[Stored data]

(** X12. The Top 10 Customers table has ten rows, or one per customer when
    the filtered table has fewer than ten customers; no customer has two
    rows; the rows are in descending order of sales; each holds the sums of
    sales and of profit over the records of its customer; and no customer
    left out has more sales than a customer shown. *)
Theorem top_customers_largest (fdf : DataFrame) :
  List.length (top_customers fdf)
  = Nat.min 10 (nunique (map Customer_Name fdf)) /\
  Descending c_Sales (top_customers fdf) /\
  NoDup (map c_Customer_Name (top_customers fdf)) /\
  (forall row, In row (top_customers fdf) ->
     (exists r, In r fdf /\ Customer_Name r = c_Customer_Name row) /\
     c_Sales row
     = Qsum (map Sales (filter (fun r => String.eqb (Customer_Name r)
                                           (c_Customer_Name row)) fdf)) /\
     c_Profit row
     = Qsum (map Profit (filter (fun r => String.eqb (Customer_Name r)
                                            (c_Customer_Name row)) fdf))) /\
  (forall r row,
     In r fdf ->
     ~ In (Customer_Name r) (map c_Customer_Name (top_customers fdf)) ->
     In row (top_customers fdf) ->
     (Qsum (map Sales (filter (fun r' => String.eqb (Customer_Name r')
                                           (Customer_Name r)) fdf))
      <= c_Sales row)%Q).
Proof.
  unfold top_customers, head.
  assert (Hnd : NoDup (map c_Customer_Name (customer_sales fdf))).
  { rewrite customer_sales_names. apply group_keys_NoDup. exact String.eqb_eq. }
  destruct (top_rows c_Customer_Name c_Sales 10 (customer_sales fdf) Hnd)
    as (Hlen & Hdesc & Hin & Hnames & Hdom).
  split; [| split; [exact Hdesc | split; [exact Hnames | split]]].
  - rewrite Hlen. unfold customer_sales. rewrite length_map.
    now rewrite groupby_length.
  - intros row Hrow. apply Hin, customer_sales_In in Hrow.
    destruct Hrow as [Hk Hrow]. split; [exact Hk |].
    split; rewrite Hrow at 1; reflexivity.
  - intros r row Hr Hout Hrow.
    set (a := customer_row (Customer_Name r,
                            group String.eqb Customer_Name fdf (Customer_Name r))).
    apply (Hdom a row); [| exact Hout | exact Hrow].
    apply customer_sales_In. split; [| reflexivity].
    exists r. split; [exact Hr | reflexivity].
Qed.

• **WORK REQUEST**
Reproduce exactly every line that sits between the start of the entries and the line bearing "NoDup (map c_Customer_Name (top_customers", counting both of those lines.

• **RESPONSE TO THIS TASK**
(** X12. The Top 10 Customers table has ten rows, or one per customer when
    the filtered table has fewer than ten customers; no customer has two
    rows; the rows are in descending order of sales; each holds the sums of
    sales and of profit over the records of its customer; and no customer
    left out has more sales than a customer shown. *)
Theorem top_customers_largest (fdf : DataFrame) :
  List.length (top_customers fdf)
  = Nat.min 10 (nunique (map Customer_Name fdf)) /\
  Descending c_Sales (top_customers fdf) /\
  NoDup (map c_Customer_Name (top_customers fdf)) /\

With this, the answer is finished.